_Task statement_. From the entries below, return only the lines starting at the one that contains "intros Hwf Hrun." and ending at the one that contains "Unprotected [1; 2].", exactly as they stand.

_Source records_.
(* ===== verification/AtspiContract.v ===== *)
(** * The contract of the AT-SPI cache

    The theorems a client of the cache relies on, and their instances on a run with a small
    application, its dialog and button, and a second application. *)

From stdpp Require Import base numbers list option gmap strings sorting.
From Stdlib Require Import Lia Ascii.
From S2P Require Import Prelude Orderings AtspiCache AtspiCacheFacts AtspiGuarantees.

Local Open Scope N_scope.

Import BoundedCache.
#[local] Abbreviation Address := ObjectAddress.t.
#[local] Abbreviation Node := CachedNode.t.

(** ** The bytes of a fingerprint *)
Section Bytes.

Lemma N_digits k a b :
  (forall i, (i < k)%nat -> (a / 256 ^ N.of_nat i) mod 256 = (b / 256 ^ N.of_nat i) mod 256) ->
  a mod 256 ^ N.of_nat k = b mod 256 ^ N.of_nat k.
Proof.
  induction k as [| k IH]; intros Hd; [by rewrite !N.mod_1_r |].
  rewrite Nat2N.inj_succ, N.pow_succ_r', N.mul_comm, !N.Div0.mod_mul_r.
  rewrite (Hd k) by lia. f_equal. apply IH. intros i Hi. apply Hd. lia.
Qed.

Lemma le_bytes_inj a b : a <= u64_max -> b <= u64_max -> le_bytes a = le_bytes b -> a = b.
Proof.
  intros Ha Hb Heq. assert (a mod 256 ^ N.of_nat 8 = b mod 256 ^ N.of_nat 8) as Hm.
  { apply N_digits. intros i Hi. unfold le_bytes in Heq.
    apply (f_equal (fun l => l !! i)) in Heq. change (@map) with (@fmap list _) in Heq.
    rewrite !list_lookup_fmap, lookup_seq_lt in Heq by done. simpl in Heq. injection Heq as Heq.
    apply (f_equal N_of_ascii) in Heq.
    rewrite !N_ascii_embedding in Heq by (apply N.mod_lt; done). done. }
  rewrite !N.mod_small in Hm; [done | |]; unfold u64_max in *; simpl; lia.
Qed.

Lemma length_le_bytes a : length (le_bytes a) = 8%nat.
Proof. done. Qed.

Lemma length_list_ascii s : length (String.list_ascii_of_string s) = String.length s.
Proof. induction s as [| c s IH]; simpl; [done | by rewrite IH]. Qed.

Lemma field_bytes_inj f g l k :
  byte_len f <= u64_max -> byte_len g <= u64_max ->
  field_bytes f ++ l = field_bytes g ++ k -> f = g /\ l = k.
Proof.
  intros Hf Hg Heq. unfold field_bytes in Heq. rewrite <- !app_assoc in Heq.
  apply app_inj_1 in Heq as [Hlen Heq]; [| by rewrite !length_le_bytes].
  apply le_bytes_inj in Hlen; [| done..].
  apply app_inj_1 in Heq as [Hs ->].
  - split; [| done]. apply (f_equal String.string_of_list_ascii) in Hs.
    by rewrite !String.string_of_list_ascii_of_string in Hs.
  - rewrite !length_list_ascii. unfold byte_len in Hlen. lia.
Qed.

Lemma fields_bytes_inj fs gs l k :
  length fs = length gs -> Forall (fun f => byte_len f <= u64_max) fs -> Forall (fun g => byte_len g <= u64_max) gs ->
  flat_map field_bytes fs ++ l = flat_map field_bytes gs ++ k -> fs = gs /\ l = k.
Proof.
  revert gs. induction fs as [| f fs IH]; intros [| g gs] Hlen Hf Hg Heq; try done.
  apply Forall_cons in Hf as [Hf Hfs]. apply Forall_cons in Hg as [Hg Hgs].
  cbn [flat_map] in Heq. rewrite <- !app_assoc in Heq. apply field_bytes_inj in Heq as [-> Heq]; [| done..].
  simpl in Hlen. by destruct (IH gs ltac:(lia) Hfs Hgs Heq) as [-> ->].
Qed.

(** An address that [ObjectAddress::new] makes. *)
Definition made (a : Address) : Prop := ObjectAddress.new (ObjectAddress.bus_name a) (ObjectAddress.object_path a) = Ok a.

Lemma made_bounds a :
  made a -> ObjectAddress.bus_name a <> ""%string /\ byte_len (ObjectAddress.bus_name a) <= u64_max /\
  byte_len (ObjectAddress.object_path a) <= u64_max.
Proof.
  unfold made, ObjectAddress.new. intros H.
  apply and_then_Ok in H as ([] & Hb%ensure_Ok & H). apply and_then_Ok in H as ([] & _ & H).
  apply and_then_Ok in H as ([] & Hl%ensure_Ok & _).
  unfold MAX_BUS_NAME_BYTES, MAX_ADDRESS_BYTES, u64_max in *. split; [naive_solver | lia].
Qed.

(** The fields of an item that a fingerprint covers, as the adapter stores them. *)
Record storable (item : CacheItem.t) : Prop := {
  storable_object : made (CacheItem.object item);
  storable_application : made (CacheItem.application item);
  storable_parent : match CacheItem.parent item with Some p => made p | None => True end;
  storable_index : match CacheItem.index_in_parent item with Some i => i < u64_max | None => True end;
  storable_name : byte_len (CacheItem.name item) <= u64_max;
  storable_description : byte_len (CacheItem.description item) <= u64_max }.

Lemma storable_fields item :
  storable item ->
  Forall (fun f => byte_len f <= u64_max)
    (identity_fields (CacheItem.object item) (CacheItem.application item) (CacheItem.parent item)
       (CacheItem.name item) (CacheItem.description item)).
Proof.
  intros [Ho%made_bounds Ha%made_bounds Hp _ Hn Hd]. unfold identity_fields.
  repeat apply Forall_cons_2; try tauto; try (destruct (CacheItem.parent item) as [p |]; [apply made_bounds in Hp; tauto | done]).
  constructor.
Qed.
End Bytes.

(** The identity that a fingerprint stands for. *)
Definition identity (item : CacheItem.t) : Address * Address * option Address * option N * string * string :=
  (CacheItem.object item, CacheItem.application item, CacheItem.parent item, CacheItem.index_in_parent item,
   CacheItem.name item, CacheItem.description item).

Definition digested (item : CacheItem.t) : list ascii :=
  identity_bytes (CacheItem.object item) (CacheItem.application item) (CacheItem.parent item)
    (CacheItem.index_in_parent item) (CacheItem.name item) (CacheItem.description item).

Lemma optional_index_inj (i j : option N) :
  match i with Some n => n < u64_max | None => True end -> match j with Some n => n < u64_max | None => True end ->
  le_bytes (default u64_max i) = le_bytes (default u64_max j) -> i = j.
Proof.
  intros Hi Hj H. apply le_bytes_inj in H; destruct i, j; simpl in *; subst; try done; lia.
Qed.

(** C32: The bytes of an identity fingerprint are an encoding: two items whose bytes are the
    same have the same object, application, parent, index, name and description, so that
    fingerprints confuse two identities only where SHA-256 does. *)
Theorem identity_bytes_faithful x y :
  storable x -> storable y -> digested x = digested y -> identity x = identity y.
Proof.
  intros Hx Hy Heq. unfold digested, identity_bytes in Heq.
  apply fields_bytes_inj in Heq as [Hf Hi]; [| done | by apply storable_fields ..].
  apply optional_index_inj in Hi; [| apply Hx | apply Hy].
  unfold identity, identity_fields in *. rewrite Hi.
  destruct (CacheItem.object x) as [b1 p1], (CacheItem.object y) as [b2 p2].
  destruct (CacheItem.application x) as [b3 p3], (CacheItem.application y) as [b4 p4].
  pose proof (storable_parent _ Hx) as Hpx. pose proof (storable_parent _ Hy) as Hpy.
  destruct (CacheItem.parent x) as [[b5 p5] |], (CacheItem.parent y) as [[b6 p6] |];
    cbn [ObjectAddress.bus_name ObjectAddress.object_path] in Hf.
  - injection Hf as -> -> -> -> -> -> -> ->. done.
  - apply made_bounds in Hpx as [Hne _]. simpl in Hne. exfalso. apply Hne. by injection Hf.
  - apply made_bounds in Hpy as [Hne _]. simpl in Hne. exfalso. apply Hne. by injection Hf.
  - injection Hf as -> -> -> -> -> ->. done.
Qed.

(** ** Admission *)
Section Admission.
Context (sizes : TypeSizes).

(** What either normalization accepts is an item that the cache admits, with the object
    and the application of the wire item, protected exactly when its role is the password
    role, and without a parent on another connection above the root of an application. *)
Theorem normalized_items_admitted l item :
  (exists m, normalize_modern sizes m l = Ok item) \/ (exists m, normalize_legacy sizes m l = Ok item) ->
  validate_normalized_item sizes item l = Ok tt /\
  (CacheItem.text_protection item = Protected <-> CacheItem.role item = 40) /\
  application_root_has_external_parent (CacheItem.object item) (CacheItem.application item) (CacheItem.parent item) =
    false.
Proof.
  assert (forall role, classify_text_protection role = Protected <-> role = 40) as Hrole.
  { intros role. unfold classify_text_protection. repeat case_decide; split; try done; try lia. }
  intros [[m Hm] | [m Hm]].
  - unfold normalize_modern in Hm. apply and_then_Ok in Hm as ([] & _ & Hm). apply and_then_Ok in Hm as ([] & _ & Hm).
    apply and_then_Ok in Hm as ([] & Hv & Hm). apply and_then_Ok in Hm as (b & Hb & Hm).
    injection Hm as Hm. rewrite Hm in Hb. unfold validate_normalized_item. rewrite Hb, <- Hm. cbn [CacheItem.name
      CacheItem.description CacheItem.interfaces CacheItem.states CacheItem.legacy_children CacheItem.text_protection
      CacheItem.role CacheItem.object CacheItem.application CacheItem.parent]. rewrite Hv. cbn [and_then].
    rewrite ensure_pass by (rewrite len_nil; lia). split_and!; [done | apply Hrole |].
    destruct (application_root_has_external_parent _ _ (ModernItem.parent m)) eqn:He; cbn [orb];
      [unfold application_root_has_external_parent; by rewrite andb_false_r |].
    destruct (transient_menu_parent m); [unfold application_root_has_external_parent; by rewrite andb_false_r | done].
  - unfold normalize_legacy in Hm. apply and_then_Ok in Hm as ([] & Hv & Hm). apply and_then_Ok in Hm as ([] & Hc & Hm).
    apply and_then_Ok in Hm as (b & Hb & Hm). injection Hm as Hm. rewrite Hm in Hb. unfold validate_normalized_item.
    rewrite Hb, <- Hm. cbn [CacheItem.name
      CacheItem.description CacheItem.interfaces CacheItem.states CacheItem.legacy_children CacheItem.text_protection
      CacheItem.role CacheItem.object CacheItem.application CacheItem.parent]. rewrite Hv, Hc. cbn [and_then].
    split_and!; [done | apply Hrole |].
    destruct (application_root_has_external_parent _ _ (LegacyItem.parent m)) eqn:He; [| done].
    unfold application_root_has_external_parent. by rewrite andb_false_r.
Qed.
End Admission.

(** ** The cache *)
Section Cache.
Context (sizes : TypeSizes) (sha256 : list ascii -> list ascii).

(** C22: Whatever calls the actor makes, the cache it started with valid limits stays within
    them, its byte count is the bytes of its nodes, each node is stored under its own
    address with the generation that its application has now, and no two states of the
    run with the same revision differ. *)
Theorem atspi_cache_well_formed limits0 s0 s s' :
  CacheLimits.max_total_bytes limits0 <= u64_max -> new limits0 = Ok s0 ->
  cache_steps sizes sha256 s0 s -> cache_steps sizes sha256 s s' ->
  cache_wf sizes sha256 s /\ revision s <= revision s' /\ (revision s' = revision s -> s' = s).
Proof.
  intros Hm Hnew Hs Hs'. pose proof (cache_steps_wf _ _ _ _ Hs (new_wf sizes sha256 _ _ Hm Hnew)) as Hwf.
  split; [done |]. by apply (cache_steps_revision sizes sha256).
Qed.

(** The two calls that report a mutation. *)
Inductive MutatingCall :=
  | CallApply (event : CacheEvent.t)
  | CallRefresh (refreshed : Refreshed.t).
Definition run_call (call : MutatingCall) : M t CacheError.t CacheMutation.t :=
  match call with
  | CallApply event => apply sizes sha256 event
  | CallRefresh refreshed => refresh sizes sha256 refreshed
  end.

(** C15: A mutation is what a mirror needs: applied to the nodes before it, its detail gives
    the nodes after it, unless it asks for a resynchronization; its kind names its detail;
    it is unchanged exactly when the cache is, and otherwise carries the next revision.  A
    call that fails changes nothing. *)
Theorem atspi_mutation_mirrors s call s' r :
  cache_wf sizes sha256 s -> run_call call s = (s', r) ->
  match r with
  | Ok m => tells sizes sha256 s m s'
  | Err _ => s' = s
  end.
Proof.
  intros Hwf Hrun.
  assert (outcome s (run_call call) s (tells sizes sha256 s)) as Ho
    by (destruct call; [by apply apply_tells | by apply refresh_tells]).
  unfold outcome in Ho. by rewrite Hrun in Ho.
Qed.


End Cache.

Module AtspiWitness.
Definition sizes : TypeSizes := mkTypeSizes 400 48 24 8.
Definition sha256 (l : list ascii) : list ascii := take 32 l.
Definition limits0 : CacheLimits.t := CacheLimits.mk 4 64 2048 8192 8192 4 4 4.

Definition at_bus (bus path : string) : ObjectAddress.t := ObjectAddress.mk bus path.
Definition item_of (bus path : string) (parent : option ObjectAddress.t) (name : string) : CacheItem.t :=
  CacheItem.mk (at_bus bus path) (at_bus bus "/root") parent (Some 0) (Some 0) [] ["Accessible"%string] name "" 7
    Unprotected [1; 2].

Definition dialog := item_of ":1.5" "/dialog" (Some (at_bus ":1.5" "/root")) "Open".
Definition button := item_of ":1.5" "/button" (Some (at_bus ":1.5" "/dialog")) "OK".
Definition root := item_of ":1.5" "/root" None "app".
Definition other := item_of ":1.9" "/root" None "other".

Definition empty_cache : t := mk limits0 ∅ ∅ 0 0.
Definition full_cache : t := fst (replace sizes sha256 [button; root; other; dialog] empty_cache).
Definition later_cache : t :=
  fst (apply sizes sha256 (CacheEvent.Remove (at_bus ":1.5" "/dialog")) full_cache).

Lemma full_cache_wf : cache_wf sizes sha256 full_cache.
Proof.
  eapply cache_steps_wf; [| eapply (new_wf sizes sha256 limits0); [done | reflexivity]].
  eapply steps_trans; [apply steps_refl |]. by eapply step_replace.
Qed.

Lemma identity_bytes_faithful_witness :
  storable dialog /\ storable dialog /\ digested dialog = digested dialog /\ identity dialog = identity dialog.
Proof.
  assert (storable dialog) as Hd by (split; try reflexivity; done).
  split_and!; [done | done | reflexivity |]. by apply (identity_bytes_faithful dialog dialog).
Defined.

Definition menu : ModernItem.t :=
  ModernItem.mk (at_bus ":1.5" "/menu") (at_bus ":1.5" "/root") (Some (at_bus ":1.5" "/bar")) (-1) 3 [] "File" 35 "" [1].
Definition menu_item : CacheItem.t :=
  CacheItem.mk (at_bus ":1.5" "/menu") (at_bus ":1.5" "/root") None None (Some 3) [] [] "File" "" 35 Unprotected [1].

Lemma normalized_items_admitted_witness :
  normalize_modern sizes menu limits0 = Ok menu_item /\ validate_normalized_item sizes menu_item limits0 = Ok tt.
Proof.
  assert (normalize_modern sizes menu limits0 = Ok menu_item) as Hm by (vm_compute; reflexivity).
  split; [done |]. apply (normalized_items_admitted sizes limits0 menu_item). left. by exists menu.
Defined.

Lemma atspi_cache_well_formed_witness :
  cache_wf sizes sha256 full_cache /\ revision full_cache <= revision later_cache.
Proof.
  destruct (atspi_cache_well_formed sizes sha256 limits0 empty_cache full_cache later_cache) as (Hwf & Hle & _).
  - done.
  - reflexivity.
  - eapply steps_trans; [apply steps_refl |]. by eapply step_replace.
  - eapply steps_trans; [apply steps_refl |]. by eapply step_apply.
  - by split.
Defined.

Lemma atspi_mutation_mirrors_witness :
  exists m, run_call sizes sha256 (CallApply (CacheEvent.InvalidateApplication ":1.5")) full_cache = m /\
    size (nodes m.1) = 1%nat /\
    match m.2 with Ok n => tells sizes sha256 full_cache n m.1 | Err _ => False end.
Proof.
  eexists. split; [reflexivity |]. split; [vm_compute; reflexivity |].
  pose proof (atspi_mutation_mirrors sizes sha256 full_cache (CallApply (CacheEvent.InvalidateApplication ":1.5")))
    as Ht.
  destruct (run_call _ _ _ full_cache) as [s' [m | e]] eqn:Hrun; [apply (Ht s' (Ok m) full_cache_wf eq_refl) |].
  vm_compute in Hrun. discriminate.
Defined.



End AtspiWitness.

_Answer section_.
  intros Hwf Hrun.
  assert (outcome s (run_call call) s (tells sizes sha256 s)) as Ho
    by (destruct call; [by apply apply_tells | by apply refresh_tells]).
  unfold outcome in Ho. by rewrite Hrun in Ho.
Qed.


End Cache.

Module AtspiWitness.
Definition sizes : TypeSizes := mkTypeSizes 400 48 24 8.
Definition sha256 (l : list ascii) : list ascii := take 32 l.
Definition limits0 : CacheLimits.t := CacheLimits.mk 4 64 2048 8192 8192 4 4 4.

Definition at_bus (bus path : string) : ObjectAddress.t := ObjectAddress.mk bus path.
Definition item_of (bus path : string) (parent : option ObjectAddress.t) (name : string) : CacheItem.t :=
  CacheItem.mk (at_bus bus path) (at_bus bus "/root") parent (Some 0) (Some 0) [] ["Accessible"%string] name "" 7
    Unprotected [1; 2].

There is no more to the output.